Монах не хотел ни взвешивать, ни рассуждать в пользу восставших, он сердито, непримиримо ворчал и сокрушался:
— Сообщают, Хин-кянь разрешил сохранить зимнее поселение шамана Болу. Ему приказали все растоптать, безжалостно уничтожить, шаман перенес туда часть прежнего капища, а генерал своевольничает. Видите ли, он дал слово на сдачу князя Фуняня в плен ответить миром! Что с нашими генералами, Тан-Уйгу?
Не имея возможности возражать без опасения, проникаясь невольным уважением к генералу Хин-кяню, и его человечности к пленным, Тан-Уйгу насуплено отмолчался.
Когда переправа несчастных завершилась, наследник потребовал посещения непосредственно лагеря, что Тан-Уйгу сделать было вовсе непросто, и он с еще большим страданием и смятением почувствовал, как ему будет трудно там, среди измученных соплеменников; выручил монах, предложив немного подождать и дождаться более важных пленников.
— На подходе другая колонна, принц! Ведут более знатных воинов, захваченных генералом Жинь-гунем в Ордосе, тогда и посмотришь, — настоял монах, намекая, скорее Тан-Уйгу, чем принцу, что в столице намечается грандиозное кровавое представление.

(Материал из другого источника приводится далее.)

(* ===== verification/ObjectParser.v ===== *)
(** * ObjectParser: the object headers of a fragment (opendnp3/app/parsing)

    [NumParser], [ObjectHeaderParser], [CountParser], [RangeParser],
    [CountIndexParser], [FreeFormatParser] and [APDUParser].  The parser reports
    every header with its objects to a handler; an object is the list of the
    values of its fields.  The collection of a header is read when the handler is
    given it, while the code reads it when the handler iterates over it.  [None] is a
    read outside the fragment or an object that cannot be read from a collection. *)

From S2P Require Import Prelude Slices Serialization Objects.

Open Scope Z_scope.

(** ** Results and settings *)

Inductive ParseResult :=
  | OK
  | NOT_ON_WHITELIST
  | NOT_ENOUGH_DATA_FOR_HEADER
  | NOT_ENOUGH_DATA_FOR_RANGE
  | NOT_ENOUGH_DATA_FOR_OBJECTS
  | UNREASONABLE_OBJECT_COUNT
  | UNKNOWN_OBJECT
  | UNKNOWN_QUALIFIER
  | INVALID_OBJECT_QUALIFIER
  | INVALID_OBJECT
  | BAD_START_STOP
  | COUNT_OF_ZERO.

#[export] Instance ParseResult_eq_dec : EqDecision ParseResult.
Proof. solve_decision. Defined.

Record ParserSettings := mkParserSettings { expectContents : bool }.

Module ParserSettings.

Definition NoContents : ParserSettings := mkParserSettings false.

Definition Default : ParserSettings := mkParserSettings true.

End ParserSettings.

(** ** Ranges *)

Record Range := mkRange { start : Z; stop : Z }.

#[export] Instance Range_eq_dec : EqDecision Range.
Proof. solve_decision. Defined.

Module Range.

Definition From (start stop : Z) : Range := mkRange start stop.

Definition Invalid : Range := mkRange 1 0.

Definition IsValid (r : Range) : bool := start r <=? stop r.

Definition Count (r : Range) : Z := if IsValid r then u32 (stop r - start r + 1) else 0.

Definition Advance (r : Range) : Range * bool :=
  if IsValid r then
    if start r <? stop r then (mkRange (u16 (start r + 1)) (stop r), true) else (mkRange 1 0, true)
  else (r, false).

Definition Intersection (r other : Range) : Range :=
  mkRange (Z.max (start r) (start other)) (Z.min (stop r) (stop other)).

Definition Union (r other : Range) : Range :=
  mkRange (Z.min (start r) (start other)) (Z.max (stop r) (stop other)).

Definition Equals (r other : Range) : bool := (start other =? start r) && (stop other =? stop r).

Definition IsOneByte (r : Range) : bool := IsValid r && (start r <=? 255) && (stop r <=? 255).

End Range.

(** ** What a handler is given *)

Record HeaderRecord := mkHeaderRecord { gv_record : GroupVariationRecord; qualifier : Z; headerIndex : Z }.

Definition GetQualifierCode (r : HeaderRecord) : QualifierCode := QualifierCodeFromType (qualifier r).

Definition enum_of (r : HeaderRecord) : GroupVariation.t := enumeration (gv_record r).

Inductive DoubleBit := INTERMEDIATE | DETERMINED_OFF | DETERMINED_ON | INDETERMINATE.

Definition DoubleBitFromType (arg : Z) : DoubleBit :=
  match arg with
  | 0x0 => INTERMEDIATE
  | 0x1 => DETERMINED_OFF
  | 0x2 => DETERMINED_ON
  | _ => INDETERMINATE
  end.

(** An object: the values of its fields, one or two bits, or the bytes of an
    octet string. *)
Inductive Value :=
  | Fields (vs : list Z)
  | Bit (b : bool)
  | DBit (d : DoubleBit)
  | Octets (data : bytes).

Но ужасное грандиозное и без того уже развернулось. По решениям судебного ведомства, военных инспекторов и цензоров-прокуроров на мосту через Вэй начались массовые казни, посмотреть которые съезжалась вся столичная знать. Это был будто бы какой-то ритуал, важная государственная необходимость одним — убивать и казнить, другим — наблюдать и упиваться. Работы у палачей хватало, но мало кто понимал, да и не думал об этом, кому нужна настолько дьявольская работа, совершавшаяся размеренно, с деловым рвением дровосеков.

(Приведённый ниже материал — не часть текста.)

Lemma ranged_bits i gv a bits rest :
  bit_object gv = true -> expectContents settings = true -> bits <> [] -> 0 <= a ->
  a + Z.of_nat (length bits) - 1 <= Max (index_type i) ->
  emits (fun S pH => ParseHeader settings pH None index
    (encode_header (ID gv) (range_qualifier i) ++ encode (index_type i) a ++
     encode (index_type i) (a + Z.of_nat (length bits) - 1) ++ pack bits ++ rest))
    [RangeOf (record_for (ID gv) (range_qualifier i)) (mkRange a (a + Z.of_nat (length bits) - 1))
       (imap (fun j b => (a + Z.of_nat j, Bit b)) bits)] (inr rest).
Proof.
  intros Hg Hc Hne Ha Hm. pose proof (index_max i). assert (Hn : (0 < length bits)%nat) by (destruct bits; [done|cbn; lia]).
  apply (range_header i (Class gv)); [by eapply (not_unknown bit_object)|lia|done|]. rewrite Hc. cbn [serializer_of Inst id]. intros S pH s.
  pose proof (enum_Class gv (range_qualifier i)) as He. rewrite bits_dispatch by (by rewrite He). rewrite (range_count i) by done.
  apply (Process_encoded _ _ _ _ (RangeOf (record_for (ID gv) (range_qualifier i)) (mkRange a (a + Z.of_nat (length bits) - 1)) _)).
  - rewrite pack_length. unfold NumBytesInBits. destruct (Z.eqb_spec (Z.of_nat (length bits) mod 8) 0); [lia|].
    rewrite u32_small by (unfold is_u32; lia). lia.
  - by apply (InvokeRangeBitfieldType_encoded i).
Qed.

Lemma prefixed_objects i k ivs rest :
  match k with Class gv => prefix_object gv = true | OctetStatic _ => False | OctetEvent n => 0 < n < 256 end ->
  ivs <> [] -> Z.of_nat (length ivs) <= Max (index_type i) -> Forall (prefixed_ok i k) ivs ->
  emits (fun S pH => ParseHeader settings pH None index
    (encode_header (id (serializer_of k)) (prefix_qualifier i) ++ encode (index_type i) (Z.of_nat (length ivs)) ++
     concat (map (encode_prefixed i k) ivs) ++ rest))
    [PrefixOf (record_for (id (serializer_of k)) (prefix_qualifier i)) (Z.of_nat (length ivs)) ivs] (inr rest).
Proof.
  intros Hg Hne Hm Hok. pose proof (index_max i). pose proof (index_size i). assert (Hn : (0 < length ivs)%nat) by (destruct ivs; [done|cbn; lia]).
  assert (Hk : kind_ok k).
  { destruct k as [gv|n|n]; [by eapply (not_unknown prefix_object)|done|done]. }
  assert (Hlen : length (concat (map (encode_prefixed i k) ivs)) = (length ivs * (kind_size k + SIZE (index_type i)))%nat).
  { apply length_concat_map. eapply Forall_impl; [|exact Hok]. intros iv Hiv. by apply encode_prefixed_length. }
  apply prefix_header; [done|lia|]. intros S pH s. destruct k as [gv|n|n]; [|done|].
  - pose proof (enum_Class gv (prefix_qualifier i)) as He. cbn [serializer_of Inst id]. rewrite prefix_dispatch by (by rewrite He).
    rewrite He. unfold NumParser.NumBytes. pose proof (Size_small gv). rewrite u32_small by (unfold is_u32; nia).
    apply (Process_encoded _ _ _ _ (PrefixOf (record_for (ID gv) (prefix_qualifier i)) (Z.of_nat (length ivs)) ivs)).
    + change (kind_size (Class gv)) with (Size gv) in Hlen. lia.
    + by apply InvokePrefixOf_encoded.
  - pose proof (kind_record (OctetEvent n) Hk) as He. cbn [serializer_of OctetStringSerializer.init id id_group id_variation] in He |- *.
    unfold CountIndexParser_ParseCountOfObjects, enum_of at 1. cbn [gv_record]. rewrite He. cbn [kind_enum].
    unfold ParseIndexPrefixedOctetData, NumParser.NumBytes. cbn [gv_record variation GetRecord].
    cbn in Hk. destruct (Z.eqb_spec n 0); [lia|]. rewrite u32_small by (unfold is_u32; nia).
    apply (Process_encoded _ _ _ _ (PrefixOf (record_for (mkGroupVariationID 111 n) (prefix_qualifier i)) (Z.of_nat (length ivs)) ivs)).
    + change (kind_size (OctetEvent n)) with (Z.to_nat n) in Hlen. nia.
    + by apply InvokePrefixOfOctetData_encoded.
Qed.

Усердие добросовестного палача-убийцы! Восхищение и опьяняющая страсть праздных наблюдателей за действиями палача! Добросовестное прилежание чиновников, судей, приговаривающих новых и новых заговорщиков и возмутителей к обезглавливанию! Всё было дико, омерзительно, вызывало протест, хотя, свершалось и ранее, особенно не затрагивая и затронув настолько сильно тем, что несчитано и безжалостно убивали его соотечественников. Несчастных просто, бросали на плаху-чурбан, отсекали головы, отправляя отдельно возами в корзинах с верхом, как возят арбузы. Куцыми обезглавленными обрубками в рваных и вовсе не рваных одеждах, наполняли сотни и тысячи других телег и повозок, громыхающих встречными вереницами по каменистым улицам, работы хватало.
Казни на мосту были доступны не только взорам горожан и знати, наблюдающим за происходящим с крепостных стен, они оказывались в поле зрения лагеря за рекой и первые дни сопровождались тысячеголосыми тюркскими проклятиями, достигавшими стен города. Готовые умереть достойно, непосредственно в битве, как воины, сошедшись грудь в грудь с противником, они не хотели унизительно и позорно умирать на колоде и плахе.
Правда, дико и гневно кричали они только впервые дни, лагерь скоро словно бы что-то понял, смирился и наблюдал совершающееся в глухом оцепенелом онемении.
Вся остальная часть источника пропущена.